======== Record set ========

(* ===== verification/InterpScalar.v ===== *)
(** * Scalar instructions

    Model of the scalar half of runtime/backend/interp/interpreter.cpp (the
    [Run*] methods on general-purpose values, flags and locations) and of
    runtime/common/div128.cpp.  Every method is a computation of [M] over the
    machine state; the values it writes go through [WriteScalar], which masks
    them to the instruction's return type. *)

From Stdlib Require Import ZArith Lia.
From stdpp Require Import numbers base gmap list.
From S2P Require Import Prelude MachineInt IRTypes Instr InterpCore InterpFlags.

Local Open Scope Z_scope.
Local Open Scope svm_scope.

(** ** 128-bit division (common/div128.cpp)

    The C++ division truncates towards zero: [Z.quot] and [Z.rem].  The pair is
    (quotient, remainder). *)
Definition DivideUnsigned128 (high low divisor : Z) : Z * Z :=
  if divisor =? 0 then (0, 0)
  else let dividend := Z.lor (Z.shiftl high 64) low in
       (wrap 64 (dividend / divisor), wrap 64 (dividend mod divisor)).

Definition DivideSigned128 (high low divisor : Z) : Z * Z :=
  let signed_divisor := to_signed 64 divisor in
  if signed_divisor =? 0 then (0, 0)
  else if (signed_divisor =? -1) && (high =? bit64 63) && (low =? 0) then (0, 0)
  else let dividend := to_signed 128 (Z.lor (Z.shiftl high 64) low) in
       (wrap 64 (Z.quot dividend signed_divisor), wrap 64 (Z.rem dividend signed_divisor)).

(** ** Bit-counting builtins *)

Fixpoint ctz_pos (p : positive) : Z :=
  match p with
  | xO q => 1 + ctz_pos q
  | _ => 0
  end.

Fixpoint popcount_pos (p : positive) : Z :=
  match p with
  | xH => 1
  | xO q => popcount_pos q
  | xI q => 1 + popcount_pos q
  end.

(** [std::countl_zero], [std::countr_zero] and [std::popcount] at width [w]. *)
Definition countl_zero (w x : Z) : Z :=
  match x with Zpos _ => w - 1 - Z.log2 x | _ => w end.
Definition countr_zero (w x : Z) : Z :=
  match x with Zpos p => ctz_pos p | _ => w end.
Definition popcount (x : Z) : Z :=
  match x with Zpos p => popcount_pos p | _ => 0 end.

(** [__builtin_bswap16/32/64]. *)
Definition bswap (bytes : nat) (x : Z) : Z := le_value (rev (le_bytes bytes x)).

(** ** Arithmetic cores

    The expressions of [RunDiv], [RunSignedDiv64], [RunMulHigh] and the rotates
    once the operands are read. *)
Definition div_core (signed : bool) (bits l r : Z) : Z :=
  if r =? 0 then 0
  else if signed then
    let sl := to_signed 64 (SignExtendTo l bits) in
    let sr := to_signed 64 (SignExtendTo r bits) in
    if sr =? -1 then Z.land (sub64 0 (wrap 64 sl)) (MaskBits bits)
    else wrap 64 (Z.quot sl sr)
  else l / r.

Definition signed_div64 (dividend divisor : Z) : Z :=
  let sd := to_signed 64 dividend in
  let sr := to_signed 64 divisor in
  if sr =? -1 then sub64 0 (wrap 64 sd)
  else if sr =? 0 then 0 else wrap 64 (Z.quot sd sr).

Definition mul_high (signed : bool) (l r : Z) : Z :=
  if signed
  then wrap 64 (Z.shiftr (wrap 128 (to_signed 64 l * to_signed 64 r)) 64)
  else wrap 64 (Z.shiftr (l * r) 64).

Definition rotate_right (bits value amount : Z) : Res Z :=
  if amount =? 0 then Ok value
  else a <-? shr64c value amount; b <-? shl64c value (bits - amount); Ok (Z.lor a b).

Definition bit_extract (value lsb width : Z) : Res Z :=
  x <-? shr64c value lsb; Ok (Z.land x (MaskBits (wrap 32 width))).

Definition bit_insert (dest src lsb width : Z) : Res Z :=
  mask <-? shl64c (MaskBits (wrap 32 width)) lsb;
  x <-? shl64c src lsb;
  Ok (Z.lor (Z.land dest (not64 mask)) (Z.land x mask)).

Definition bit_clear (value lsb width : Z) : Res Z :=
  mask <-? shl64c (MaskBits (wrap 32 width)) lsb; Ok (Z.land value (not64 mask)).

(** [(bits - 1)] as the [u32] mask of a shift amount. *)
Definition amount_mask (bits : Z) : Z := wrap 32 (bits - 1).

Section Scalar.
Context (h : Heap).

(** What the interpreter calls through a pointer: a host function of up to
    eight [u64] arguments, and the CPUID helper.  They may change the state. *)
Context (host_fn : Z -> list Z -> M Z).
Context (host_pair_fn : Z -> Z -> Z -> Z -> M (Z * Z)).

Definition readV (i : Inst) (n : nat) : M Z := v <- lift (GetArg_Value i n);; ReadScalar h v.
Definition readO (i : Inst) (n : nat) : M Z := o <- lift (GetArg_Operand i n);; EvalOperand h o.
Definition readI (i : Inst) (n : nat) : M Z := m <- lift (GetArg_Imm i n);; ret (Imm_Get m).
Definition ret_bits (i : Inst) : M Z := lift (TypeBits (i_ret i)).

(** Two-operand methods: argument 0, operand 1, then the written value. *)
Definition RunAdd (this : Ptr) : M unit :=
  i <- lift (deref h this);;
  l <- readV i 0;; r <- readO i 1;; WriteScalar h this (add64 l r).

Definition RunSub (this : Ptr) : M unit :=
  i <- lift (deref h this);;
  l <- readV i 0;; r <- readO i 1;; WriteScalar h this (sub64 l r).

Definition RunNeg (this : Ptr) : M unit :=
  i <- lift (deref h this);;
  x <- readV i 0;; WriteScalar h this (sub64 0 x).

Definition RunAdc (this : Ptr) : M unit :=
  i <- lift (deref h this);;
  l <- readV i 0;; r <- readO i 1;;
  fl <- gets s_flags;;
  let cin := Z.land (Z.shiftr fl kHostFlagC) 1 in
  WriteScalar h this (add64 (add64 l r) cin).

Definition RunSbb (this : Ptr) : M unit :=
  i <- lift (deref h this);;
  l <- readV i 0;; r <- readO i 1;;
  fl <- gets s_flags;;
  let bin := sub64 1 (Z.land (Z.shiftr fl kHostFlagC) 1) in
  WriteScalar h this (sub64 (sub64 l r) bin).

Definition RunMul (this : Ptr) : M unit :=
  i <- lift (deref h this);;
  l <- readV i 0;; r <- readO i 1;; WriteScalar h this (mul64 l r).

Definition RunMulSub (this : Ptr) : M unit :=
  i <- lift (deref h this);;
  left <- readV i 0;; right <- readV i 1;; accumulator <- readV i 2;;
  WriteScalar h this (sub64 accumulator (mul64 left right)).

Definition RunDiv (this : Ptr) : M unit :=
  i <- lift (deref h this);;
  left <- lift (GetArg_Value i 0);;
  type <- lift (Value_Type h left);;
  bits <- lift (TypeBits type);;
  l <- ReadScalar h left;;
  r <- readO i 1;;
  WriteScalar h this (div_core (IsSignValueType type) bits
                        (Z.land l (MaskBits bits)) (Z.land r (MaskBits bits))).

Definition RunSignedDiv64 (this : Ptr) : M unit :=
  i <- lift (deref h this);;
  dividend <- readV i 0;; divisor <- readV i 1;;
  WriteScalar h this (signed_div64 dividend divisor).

========

Starting with the line above that holds "Definition rotate_right (bits" and stopping with the line that holds "mask <-? shl64c (MaskBits (wrap 32 width)) lsb; Ok", reproduce each line exactly, omitting all other lines.

> [Task answer]
Definition rotate_right (bits value amount : Z) : Res Z :=
  if amount =? 0 then Ok value
  else a <-? shr64c value amount; b <-? shl64c value (bits - amount); Ok (Z.lor a b).

Definition bit_extract (value lsb width : Z) : Res Z :=
  x <-? shr64c value lsb; Ok (Z.land x (MaskBits (wrap 32 width))).

Definition bit_insert (dest src lsb width : Z) : Res Z :=
  mask <-? shl64c (MaskBits (wrap 32 width)) lsb;
  x <-? shl64c src lsb;
  Ok (Z.lor (Z.land dest (not64 mask)) (Z.land x mask)).

Definition bit_clear (value lsb width : Z) : Res Z :=
  mask <-? shl64c (MaskBits (wrap 32 width)) lsb; Ok (Z.land value (not64 mask)).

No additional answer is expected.